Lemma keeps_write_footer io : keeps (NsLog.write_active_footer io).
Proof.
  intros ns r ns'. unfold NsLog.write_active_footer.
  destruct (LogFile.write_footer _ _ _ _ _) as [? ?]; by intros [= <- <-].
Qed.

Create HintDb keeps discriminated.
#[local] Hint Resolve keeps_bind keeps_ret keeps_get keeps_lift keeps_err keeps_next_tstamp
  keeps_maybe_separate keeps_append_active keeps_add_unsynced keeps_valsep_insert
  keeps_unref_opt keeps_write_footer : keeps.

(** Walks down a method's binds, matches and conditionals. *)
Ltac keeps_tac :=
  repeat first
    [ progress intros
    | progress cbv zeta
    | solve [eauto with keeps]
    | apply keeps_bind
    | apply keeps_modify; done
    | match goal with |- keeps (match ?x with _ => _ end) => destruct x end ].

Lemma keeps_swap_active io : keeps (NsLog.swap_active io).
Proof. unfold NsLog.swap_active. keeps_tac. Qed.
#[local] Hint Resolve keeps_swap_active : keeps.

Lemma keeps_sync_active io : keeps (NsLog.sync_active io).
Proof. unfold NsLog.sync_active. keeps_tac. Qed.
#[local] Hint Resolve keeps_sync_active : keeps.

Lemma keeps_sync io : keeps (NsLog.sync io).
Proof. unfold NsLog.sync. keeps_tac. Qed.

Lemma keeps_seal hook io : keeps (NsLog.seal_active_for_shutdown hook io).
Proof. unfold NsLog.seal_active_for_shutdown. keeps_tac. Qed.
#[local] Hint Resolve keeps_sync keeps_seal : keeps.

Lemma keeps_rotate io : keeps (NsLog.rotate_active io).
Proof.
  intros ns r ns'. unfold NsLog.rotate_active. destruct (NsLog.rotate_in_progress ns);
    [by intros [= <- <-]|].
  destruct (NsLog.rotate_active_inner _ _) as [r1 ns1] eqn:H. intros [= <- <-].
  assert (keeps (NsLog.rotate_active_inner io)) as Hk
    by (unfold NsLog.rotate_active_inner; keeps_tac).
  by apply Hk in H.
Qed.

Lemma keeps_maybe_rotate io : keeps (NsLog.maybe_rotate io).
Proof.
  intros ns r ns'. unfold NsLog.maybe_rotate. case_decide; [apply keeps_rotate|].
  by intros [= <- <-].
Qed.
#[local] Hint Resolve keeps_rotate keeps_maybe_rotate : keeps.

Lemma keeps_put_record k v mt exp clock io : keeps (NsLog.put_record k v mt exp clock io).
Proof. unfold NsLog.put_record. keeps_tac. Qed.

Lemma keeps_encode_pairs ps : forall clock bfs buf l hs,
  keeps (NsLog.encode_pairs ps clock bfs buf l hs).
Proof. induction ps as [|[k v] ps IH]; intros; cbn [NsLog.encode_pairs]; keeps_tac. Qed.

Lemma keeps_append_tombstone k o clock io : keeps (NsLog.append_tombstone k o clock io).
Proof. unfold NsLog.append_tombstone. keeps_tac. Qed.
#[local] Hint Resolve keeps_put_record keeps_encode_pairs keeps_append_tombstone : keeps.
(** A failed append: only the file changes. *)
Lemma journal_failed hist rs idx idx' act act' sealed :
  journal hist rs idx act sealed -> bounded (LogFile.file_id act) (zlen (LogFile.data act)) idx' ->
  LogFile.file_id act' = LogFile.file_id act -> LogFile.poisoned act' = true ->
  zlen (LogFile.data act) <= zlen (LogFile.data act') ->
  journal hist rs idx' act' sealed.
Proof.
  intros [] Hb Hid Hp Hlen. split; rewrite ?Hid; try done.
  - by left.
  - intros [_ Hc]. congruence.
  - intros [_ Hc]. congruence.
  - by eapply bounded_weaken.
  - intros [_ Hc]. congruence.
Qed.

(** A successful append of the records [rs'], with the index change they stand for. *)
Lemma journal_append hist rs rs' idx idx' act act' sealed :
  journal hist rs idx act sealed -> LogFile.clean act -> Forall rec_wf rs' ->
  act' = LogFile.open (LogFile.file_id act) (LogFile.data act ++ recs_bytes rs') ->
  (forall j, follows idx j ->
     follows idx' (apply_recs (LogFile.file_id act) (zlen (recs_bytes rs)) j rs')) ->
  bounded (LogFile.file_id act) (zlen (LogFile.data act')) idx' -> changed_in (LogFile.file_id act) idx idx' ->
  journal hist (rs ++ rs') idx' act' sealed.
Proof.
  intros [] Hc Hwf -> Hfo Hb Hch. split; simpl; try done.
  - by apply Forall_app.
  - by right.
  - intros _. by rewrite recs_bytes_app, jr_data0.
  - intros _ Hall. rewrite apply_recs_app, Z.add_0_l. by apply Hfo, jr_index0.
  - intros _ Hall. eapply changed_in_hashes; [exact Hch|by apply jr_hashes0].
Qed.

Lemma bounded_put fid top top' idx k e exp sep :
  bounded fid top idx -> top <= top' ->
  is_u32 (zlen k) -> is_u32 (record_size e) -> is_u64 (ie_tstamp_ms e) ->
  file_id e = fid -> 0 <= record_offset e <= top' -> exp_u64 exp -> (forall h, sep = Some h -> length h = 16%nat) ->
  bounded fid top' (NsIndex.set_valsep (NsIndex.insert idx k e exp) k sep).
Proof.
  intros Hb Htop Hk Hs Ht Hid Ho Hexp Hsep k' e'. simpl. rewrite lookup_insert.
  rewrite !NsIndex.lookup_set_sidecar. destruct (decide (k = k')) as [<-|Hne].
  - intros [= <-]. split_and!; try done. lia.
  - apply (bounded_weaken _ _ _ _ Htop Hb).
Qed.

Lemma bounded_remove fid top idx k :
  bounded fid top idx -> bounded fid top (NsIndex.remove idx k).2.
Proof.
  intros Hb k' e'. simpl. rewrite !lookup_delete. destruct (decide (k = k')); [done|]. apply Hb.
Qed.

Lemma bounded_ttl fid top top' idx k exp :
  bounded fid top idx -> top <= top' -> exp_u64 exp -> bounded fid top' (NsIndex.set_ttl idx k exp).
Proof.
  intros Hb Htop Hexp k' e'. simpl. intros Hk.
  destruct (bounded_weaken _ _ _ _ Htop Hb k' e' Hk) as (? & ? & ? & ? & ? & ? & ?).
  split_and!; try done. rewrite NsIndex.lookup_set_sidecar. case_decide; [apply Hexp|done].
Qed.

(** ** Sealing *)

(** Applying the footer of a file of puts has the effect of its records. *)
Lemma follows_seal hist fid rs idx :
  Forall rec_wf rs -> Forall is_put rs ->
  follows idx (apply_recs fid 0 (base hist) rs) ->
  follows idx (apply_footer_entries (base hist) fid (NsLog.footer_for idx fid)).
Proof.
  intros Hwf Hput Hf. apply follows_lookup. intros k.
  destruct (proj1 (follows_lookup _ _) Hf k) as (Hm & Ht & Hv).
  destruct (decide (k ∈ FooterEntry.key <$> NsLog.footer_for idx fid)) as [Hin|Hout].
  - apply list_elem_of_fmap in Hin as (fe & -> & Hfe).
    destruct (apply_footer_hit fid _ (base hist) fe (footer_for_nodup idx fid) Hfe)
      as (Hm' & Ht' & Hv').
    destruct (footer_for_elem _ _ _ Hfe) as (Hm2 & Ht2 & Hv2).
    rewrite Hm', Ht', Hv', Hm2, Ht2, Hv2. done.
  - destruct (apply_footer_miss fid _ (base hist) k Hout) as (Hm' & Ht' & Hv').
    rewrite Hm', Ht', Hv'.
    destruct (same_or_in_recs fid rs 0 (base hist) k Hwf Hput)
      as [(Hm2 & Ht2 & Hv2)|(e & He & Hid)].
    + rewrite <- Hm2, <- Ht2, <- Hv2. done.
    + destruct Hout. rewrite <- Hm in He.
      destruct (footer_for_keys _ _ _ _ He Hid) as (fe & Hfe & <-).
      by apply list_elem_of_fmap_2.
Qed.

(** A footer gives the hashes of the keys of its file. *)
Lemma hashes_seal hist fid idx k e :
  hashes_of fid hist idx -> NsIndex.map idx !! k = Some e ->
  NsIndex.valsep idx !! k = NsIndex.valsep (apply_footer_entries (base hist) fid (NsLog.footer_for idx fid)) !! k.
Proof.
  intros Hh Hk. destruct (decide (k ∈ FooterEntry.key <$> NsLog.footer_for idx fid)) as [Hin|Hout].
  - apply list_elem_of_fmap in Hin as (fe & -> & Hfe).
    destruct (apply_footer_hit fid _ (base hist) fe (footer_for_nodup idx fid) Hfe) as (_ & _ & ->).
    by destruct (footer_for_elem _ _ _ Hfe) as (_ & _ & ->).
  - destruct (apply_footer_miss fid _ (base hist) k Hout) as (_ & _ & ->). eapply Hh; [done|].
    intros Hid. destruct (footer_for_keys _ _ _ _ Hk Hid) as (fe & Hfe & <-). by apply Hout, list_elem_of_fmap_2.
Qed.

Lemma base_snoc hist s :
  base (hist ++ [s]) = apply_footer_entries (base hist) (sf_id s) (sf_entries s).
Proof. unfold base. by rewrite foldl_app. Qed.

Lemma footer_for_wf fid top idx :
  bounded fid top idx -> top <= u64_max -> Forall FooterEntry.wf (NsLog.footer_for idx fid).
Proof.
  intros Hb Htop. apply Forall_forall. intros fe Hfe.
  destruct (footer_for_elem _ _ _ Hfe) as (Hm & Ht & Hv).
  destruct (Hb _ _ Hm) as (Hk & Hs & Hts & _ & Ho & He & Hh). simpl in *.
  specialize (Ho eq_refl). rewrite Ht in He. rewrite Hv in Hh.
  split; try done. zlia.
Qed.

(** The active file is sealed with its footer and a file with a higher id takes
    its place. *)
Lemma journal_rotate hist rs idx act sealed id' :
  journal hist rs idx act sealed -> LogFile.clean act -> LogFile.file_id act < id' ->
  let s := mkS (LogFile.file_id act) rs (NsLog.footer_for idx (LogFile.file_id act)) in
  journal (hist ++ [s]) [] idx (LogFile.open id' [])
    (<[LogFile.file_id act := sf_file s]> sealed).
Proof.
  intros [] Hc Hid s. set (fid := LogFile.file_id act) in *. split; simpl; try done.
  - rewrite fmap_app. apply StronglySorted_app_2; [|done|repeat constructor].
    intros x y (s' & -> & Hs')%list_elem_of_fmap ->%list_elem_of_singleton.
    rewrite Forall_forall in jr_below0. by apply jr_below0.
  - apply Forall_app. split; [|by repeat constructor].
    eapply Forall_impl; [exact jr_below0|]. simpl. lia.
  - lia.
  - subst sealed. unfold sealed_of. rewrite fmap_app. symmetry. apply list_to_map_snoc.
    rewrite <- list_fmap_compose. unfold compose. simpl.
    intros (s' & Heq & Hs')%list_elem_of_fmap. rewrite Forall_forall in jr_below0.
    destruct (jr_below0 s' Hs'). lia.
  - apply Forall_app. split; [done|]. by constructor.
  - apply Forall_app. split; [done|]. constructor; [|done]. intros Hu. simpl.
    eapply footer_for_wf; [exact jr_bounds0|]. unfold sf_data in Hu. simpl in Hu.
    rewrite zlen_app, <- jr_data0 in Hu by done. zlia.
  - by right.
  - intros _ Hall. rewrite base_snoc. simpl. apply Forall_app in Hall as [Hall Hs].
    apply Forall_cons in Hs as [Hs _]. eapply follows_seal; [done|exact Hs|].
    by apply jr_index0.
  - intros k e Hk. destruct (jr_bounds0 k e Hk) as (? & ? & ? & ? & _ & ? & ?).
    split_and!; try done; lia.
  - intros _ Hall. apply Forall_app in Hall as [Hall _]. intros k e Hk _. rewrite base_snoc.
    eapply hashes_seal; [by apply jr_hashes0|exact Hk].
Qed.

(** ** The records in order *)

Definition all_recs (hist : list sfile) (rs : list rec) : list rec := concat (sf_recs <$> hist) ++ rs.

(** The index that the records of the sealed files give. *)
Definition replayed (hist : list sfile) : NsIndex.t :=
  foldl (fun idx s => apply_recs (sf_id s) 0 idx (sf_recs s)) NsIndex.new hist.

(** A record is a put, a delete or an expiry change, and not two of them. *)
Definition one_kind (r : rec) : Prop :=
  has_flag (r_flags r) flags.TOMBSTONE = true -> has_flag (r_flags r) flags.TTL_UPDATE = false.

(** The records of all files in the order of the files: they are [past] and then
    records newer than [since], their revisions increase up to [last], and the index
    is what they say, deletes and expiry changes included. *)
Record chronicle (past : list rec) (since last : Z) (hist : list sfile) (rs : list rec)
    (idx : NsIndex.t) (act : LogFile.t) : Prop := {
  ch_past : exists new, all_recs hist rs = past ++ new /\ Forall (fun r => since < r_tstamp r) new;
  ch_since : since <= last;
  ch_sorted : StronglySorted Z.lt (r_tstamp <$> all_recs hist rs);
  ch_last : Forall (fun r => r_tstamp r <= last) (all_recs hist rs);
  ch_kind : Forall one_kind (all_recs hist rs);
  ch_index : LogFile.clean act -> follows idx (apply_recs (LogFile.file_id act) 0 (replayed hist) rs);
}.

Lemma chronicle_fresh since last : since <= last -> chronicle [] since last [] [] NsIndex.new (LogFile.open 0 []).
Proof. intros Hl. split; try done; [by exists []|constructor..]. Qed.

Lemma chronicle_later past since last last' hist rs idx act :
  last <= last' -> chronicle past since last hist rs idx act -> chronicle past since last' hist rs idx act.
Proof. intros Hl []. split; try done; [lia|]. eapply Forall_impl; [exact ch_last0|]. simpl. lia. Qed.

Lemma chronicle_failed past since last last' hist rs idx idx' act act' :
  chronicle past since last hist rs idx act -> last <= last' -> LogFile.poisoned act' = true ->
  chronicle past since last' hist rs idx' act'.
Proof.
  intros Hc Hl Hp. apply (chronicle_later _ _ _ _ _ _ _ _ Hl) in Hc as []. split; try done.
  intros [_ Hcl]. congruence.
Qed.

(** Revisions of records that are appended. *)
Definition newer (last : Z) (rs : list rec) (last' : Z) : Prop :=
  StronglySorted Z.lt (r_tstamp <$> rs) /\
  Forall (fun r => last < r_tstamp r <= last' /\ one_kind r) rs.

**Work item:** The answer should contain nothing except the lines from the one with "has_flag (r_flags r) flags.TOMBSTONE" to the end of the material above, each given again exactly.

**Problem solution:**
  has_flag (r_flags r) flags.TOMBSTONE = true -> has_flag (r_flags r) flags.TTL_UPDATE = false.

(** The records of all files in the order of the files: they are [past] and then
    records newer than [since], their revisions increase up to [last], and the index
    is what they say, deletes and expiry changes included. *)
Record chronicle (past : list rec) (since last : Z) (hist : list sfile) (rs : list rec)
    (idx : NsIndex.t) (act : LogFile.t) : Prop := {
  ch_past : exists new, all_recs hist rs = past ++ new /\ Forall (fun r => since < r_tstamp r) new;
  ch_since : since <= last;
  ch_sorted : StronglySorted Z.lt (r_tstamp <$> all_recs hist rs);
  ch_last : Forall (fun r => r_tstamp r <= last) (all_recs hist rs);
  ch_kind : Forall one_kind (all_recs hist rs);
  ch_index : LogFile.clean act -> follows idx (apply_recs (LogFile.file_id act) 0 (replayed hist) rs);
}.

Lemma chronicle_fresh since last : since <= last -> chronicle [] since last [] [] NsIndex.new (LogFile.open 0 []).
Proof. intros Hl. split; try done; [by exists []|constructor..]. Qed.

Lemma chronicle_later past since last last' hist rs idx act :
  last <= last' -> chronicle past since last hist rs idx act -> chronicle past since last' hist rs idx act.
Proof. intros Hl []. split; try done; [lia|]. eapply Forall_impl; [exact ch_last0|]. simpl. lia. Qed.

Lemma chronicle_failed past since last last' hist rs idx idx' act act' :
  chronicle past since last hist rs idx act -> last <= last' -> LogFile.poisoned act' = true ->
  chronicle past since last' hist rs idx' act'.
Proof.
  intros Hc Hl Hp. apply (chronicle_later _ _ _ _ _ _ _ _ Hl) in Hc as []. split; try done.
  intros [_ Hcl]. congruence.
Qed.

(** Revisions of records that are appended. *)
Definition newer (last : Z) (rs : list rec) (last' : Z) : Prop :=
  StronglySorted Z.lt (r_tstamp <$> rs) /\
  Forall (fun r => last < r_tstamp r <= last' /\ one_kind r) rs.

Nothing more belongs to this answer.